[Data records]
Lemma parse_not_fuel file base e : parseSpecInputToMap src file base = inl e → e ≠ CeFuel.
Proof. unfold parseSpecInputToMap, required. repeat (case_match; simplify_eq; try done); by intros [= <-]. Qed.

Lemma parse_ref_not_fuel r sp e : parseSpecStepRef src r sp = inl e → e ≠ CeFuel.
Proof. unfold parseSpecStepRef. repeat (case_match; simplify_eq; try done); by intros [= <-]. Qed.

Lemma file_refs path file spec r p s :
  src_files src !! path = Some file → parseSpecInputToMap src file (dir path) = inr spec → r ∈ ref_values spec →
  parseSpecStepRef src r path = inr (p, s) → ref_id p s ∈ all_refs src sourcePath0 spec0.
Proof.
  intros Hf Hp Hr Hs. unfold all_refs. apply elem_of_app. right. apply list_elem_of_bind. exists (path, file). split; [|by apply elem_of_map_to_list].
  cbn. rewrite Hp. unfold spec_refs. apply list_elem_of_bind. exists r. split; [|done]. rewrite Hs. left.
Qed.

▶ _Directions for this task_: Show the lines where the word "Lemma" appears in the entries.

▶ _Problem solution_:
Lemma parse_not_fuel file base e : parseSpecInputToMap src file base = inl e → e ≠ CeFuel.
Lemma parse_ref_not_fuel r sp e : parseSpecStepRef src r sp = inl e → e ≠ CeFuel.
Lemma file_refs path file spec r p s :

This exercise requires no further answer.